### The task
Among these records, which lines include "that"? Copy them out.

### Input
──────────
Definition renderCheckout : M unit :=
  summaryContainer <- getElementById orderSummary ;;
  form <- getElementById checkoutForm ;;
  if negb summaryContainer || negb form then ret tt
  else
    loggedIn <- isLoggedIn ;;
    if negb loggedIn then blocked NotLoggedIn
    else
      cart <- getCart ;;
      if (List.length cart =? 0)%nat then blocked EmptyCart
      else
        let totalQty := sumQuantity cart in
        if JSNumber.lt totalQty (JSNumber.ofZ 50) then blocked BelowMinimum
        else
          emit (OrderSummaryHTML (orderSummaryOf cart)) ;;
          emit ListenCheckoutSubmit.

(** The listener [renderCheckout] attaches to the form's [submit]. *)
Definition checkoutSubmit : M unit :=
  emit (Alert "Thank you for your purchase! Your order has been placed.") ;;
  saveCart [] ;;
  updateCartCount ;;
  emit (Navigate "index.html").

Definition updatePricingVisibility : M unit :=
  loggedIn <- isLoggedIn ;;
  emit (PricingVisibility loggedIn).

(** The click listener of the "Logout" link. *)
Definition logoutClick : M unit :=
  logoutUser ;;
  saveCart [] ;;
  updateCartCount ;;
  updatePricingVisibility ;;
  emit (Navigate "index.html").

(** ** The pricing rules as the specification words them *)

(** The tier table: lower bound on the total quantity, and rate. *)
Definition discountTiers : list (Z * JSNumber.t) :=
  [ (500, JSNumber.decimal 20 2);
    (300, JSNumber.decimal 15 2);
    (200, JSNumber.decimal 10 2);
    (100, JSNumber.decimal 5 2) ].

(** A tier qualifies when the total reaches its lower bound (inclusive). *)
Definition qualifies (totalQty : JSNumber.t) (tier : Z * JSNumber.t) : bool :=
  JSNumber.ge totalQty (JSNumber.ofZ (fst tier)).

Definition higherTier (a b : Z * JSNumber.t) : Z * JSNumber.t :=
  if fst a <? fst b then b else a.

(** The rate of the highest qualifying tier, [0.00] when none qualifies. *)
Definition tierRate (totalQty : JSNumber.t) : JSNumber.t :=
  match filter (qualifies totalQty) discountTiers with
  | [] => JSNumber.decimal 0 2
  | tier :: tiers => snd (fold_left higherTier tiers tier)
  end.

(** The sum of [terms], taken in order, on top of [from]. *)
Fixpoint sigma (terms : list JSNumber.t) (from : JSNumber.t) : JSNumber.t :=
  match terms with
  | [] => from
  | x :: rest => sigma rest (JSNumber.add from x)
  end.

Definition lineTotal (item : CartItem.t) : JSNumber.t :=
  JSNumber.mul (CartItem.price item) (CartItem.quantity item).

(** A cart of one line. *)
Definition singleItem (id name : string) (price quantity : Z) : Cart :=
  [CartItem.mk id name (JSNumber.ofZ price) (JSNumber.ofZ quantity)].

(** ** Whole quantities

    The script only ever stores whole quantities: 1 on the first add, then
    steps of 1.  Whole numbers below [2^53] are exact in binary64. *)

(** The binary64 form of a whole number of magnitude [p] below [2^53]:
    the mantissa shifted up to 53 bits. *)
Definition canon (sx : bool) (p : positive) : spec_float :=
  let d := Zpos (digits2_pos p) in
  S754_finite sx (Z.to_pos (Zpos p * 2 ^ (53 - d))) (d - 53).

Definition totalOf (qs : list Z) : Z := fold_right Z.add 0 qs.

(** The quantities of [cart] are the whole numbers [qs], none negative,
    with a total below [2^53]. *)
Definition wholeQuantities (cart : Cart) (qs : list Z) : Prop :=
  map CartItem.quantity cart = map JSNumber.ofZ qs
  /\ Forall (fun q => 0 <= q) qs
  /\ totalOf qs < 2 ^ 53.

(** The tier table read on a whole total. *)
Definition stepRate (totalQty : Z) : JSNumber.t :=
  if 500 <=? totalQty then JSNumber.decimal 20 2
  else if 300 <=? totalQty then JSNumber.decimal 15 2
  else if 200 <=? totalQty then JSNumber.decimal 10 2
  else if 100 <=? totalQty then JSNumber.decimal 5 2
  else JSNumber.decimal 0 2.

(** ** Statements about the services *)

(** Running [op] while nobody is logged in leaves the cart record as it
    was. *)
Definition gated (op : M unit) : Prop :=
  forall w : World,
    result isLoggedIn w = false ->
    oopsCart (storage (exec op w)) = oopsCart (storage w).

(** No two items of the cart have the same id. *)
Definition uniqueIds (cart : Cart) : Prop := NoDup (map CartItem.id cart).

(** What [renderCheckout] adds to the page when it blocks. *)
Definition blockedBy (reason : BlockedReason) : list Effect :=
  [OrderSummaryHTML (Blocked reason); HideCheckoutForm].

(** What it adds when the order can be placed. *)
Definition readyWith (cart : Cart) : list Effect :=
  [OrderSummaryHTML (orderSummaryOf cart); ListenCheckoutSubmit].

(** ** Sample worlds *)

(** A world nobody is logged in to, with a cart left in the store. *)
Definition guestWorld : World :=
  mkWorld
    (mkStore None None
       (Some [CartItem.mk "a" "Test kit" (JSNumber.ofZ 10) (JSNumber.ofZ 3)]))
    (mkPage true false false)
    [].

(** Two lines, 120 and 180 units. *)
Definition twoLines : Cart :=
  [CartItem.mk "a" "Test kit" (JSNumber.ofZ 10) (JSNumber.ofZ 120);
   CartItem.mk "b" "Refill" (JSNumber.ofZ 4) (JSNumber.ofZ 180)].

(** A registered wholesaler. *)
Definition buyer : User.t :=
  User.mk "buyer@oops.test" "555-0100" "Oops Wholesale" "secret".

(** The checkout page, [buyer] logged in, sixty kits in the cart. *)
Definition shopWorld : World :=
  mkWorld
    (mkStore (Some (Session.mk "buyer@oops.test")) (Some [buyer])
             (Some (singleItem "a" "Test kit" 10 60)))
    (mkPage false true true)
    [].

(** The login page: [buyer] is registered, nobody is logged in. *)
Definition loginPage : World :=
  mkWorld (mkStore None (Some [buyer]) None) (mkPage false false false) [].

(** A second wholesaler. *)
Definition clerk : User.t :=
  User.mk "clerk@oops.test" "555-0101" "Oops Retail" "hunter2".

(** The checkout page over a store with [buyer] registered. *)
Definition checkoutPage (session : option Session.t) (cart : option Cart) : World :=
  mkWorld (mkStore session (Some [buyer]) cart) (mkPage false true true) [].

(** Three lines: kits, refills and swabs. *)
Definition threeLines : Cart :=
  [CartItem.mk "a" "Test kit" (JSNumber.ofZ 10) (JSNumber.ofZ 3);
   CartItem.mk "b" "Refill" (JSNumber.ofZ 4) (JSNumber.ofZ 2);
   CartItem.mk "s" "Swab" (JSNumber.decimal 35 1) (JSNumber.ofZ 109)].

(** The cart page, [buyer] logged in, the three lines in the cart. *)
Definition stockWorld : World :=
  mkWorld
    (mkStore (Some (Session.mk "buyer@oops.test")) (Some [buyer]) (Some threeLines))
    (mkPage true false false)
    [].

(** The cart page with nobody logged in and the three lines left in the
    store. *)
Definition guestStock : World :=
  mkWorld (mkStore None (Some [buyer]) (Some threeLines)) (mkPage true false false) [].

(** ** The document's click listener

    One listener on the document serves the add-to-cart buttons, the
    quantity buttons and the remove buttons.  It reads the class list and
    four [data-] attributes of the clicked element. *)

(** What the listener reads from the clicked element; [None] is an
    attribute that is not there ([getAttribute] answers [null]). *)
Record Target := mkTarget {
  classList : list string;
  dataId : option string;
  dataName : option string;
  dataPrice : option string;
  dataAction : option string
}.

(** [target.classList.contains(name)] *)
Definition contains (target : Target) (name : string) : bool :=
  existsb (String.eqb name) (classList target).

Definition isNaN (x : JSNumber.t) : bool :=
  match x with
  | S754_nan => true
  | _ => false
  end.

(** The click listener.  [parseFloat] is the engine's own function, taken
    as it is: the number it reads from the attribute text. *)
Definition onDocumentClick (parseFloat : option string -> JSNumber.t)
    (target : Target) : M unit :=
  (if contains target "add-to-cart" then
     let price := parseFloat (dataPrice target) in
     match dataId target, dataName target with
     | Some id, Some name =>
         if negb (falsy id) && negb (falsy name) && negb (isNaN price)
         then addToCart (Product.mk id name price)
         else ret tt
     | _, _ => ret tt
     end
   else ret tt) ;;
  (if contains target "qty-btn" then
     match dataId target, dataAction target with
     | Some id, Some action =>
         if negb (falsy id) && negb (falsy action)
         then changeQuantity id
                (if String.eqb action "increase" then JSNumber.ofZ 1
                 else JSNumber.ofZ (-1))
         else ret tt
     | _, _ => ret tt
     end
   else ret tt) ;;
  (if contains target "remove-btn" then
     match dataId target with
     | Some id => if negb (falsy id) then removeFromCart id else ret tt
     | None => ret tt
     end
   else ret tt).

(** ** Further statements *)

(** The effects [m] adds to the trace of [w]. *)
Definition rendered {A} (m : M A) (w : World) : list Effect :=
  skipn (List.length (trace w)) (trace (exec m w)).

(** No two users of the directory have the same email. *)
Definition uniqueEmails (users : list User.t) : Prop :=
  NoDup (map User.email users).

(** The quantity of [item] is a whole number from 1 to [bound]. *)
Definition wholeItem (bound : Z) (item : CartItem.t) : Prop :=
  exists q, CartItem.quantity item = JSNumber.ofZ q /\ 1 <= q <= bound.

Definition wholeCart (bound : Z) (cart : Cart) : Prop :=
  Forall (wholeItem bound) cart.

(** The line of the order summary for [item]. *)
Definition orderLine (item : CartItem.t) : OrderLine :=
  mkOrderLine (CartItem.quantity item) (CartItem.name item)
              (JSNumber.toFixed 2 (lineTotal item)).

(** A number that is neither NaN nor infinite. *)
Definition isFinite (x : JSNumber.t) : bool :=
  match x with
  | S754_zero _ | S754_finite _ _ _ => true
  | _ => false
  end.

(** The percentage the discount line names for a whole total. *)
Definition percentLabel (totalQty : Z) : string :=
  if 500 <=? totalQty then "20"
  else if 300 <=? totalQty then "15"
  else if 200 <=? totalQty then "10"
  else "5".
──────────
### Answer to the exercise
    attribute that is not there ([getAttribute] answers [null]). *)
(** A number that is neither NaN nor infinite. *)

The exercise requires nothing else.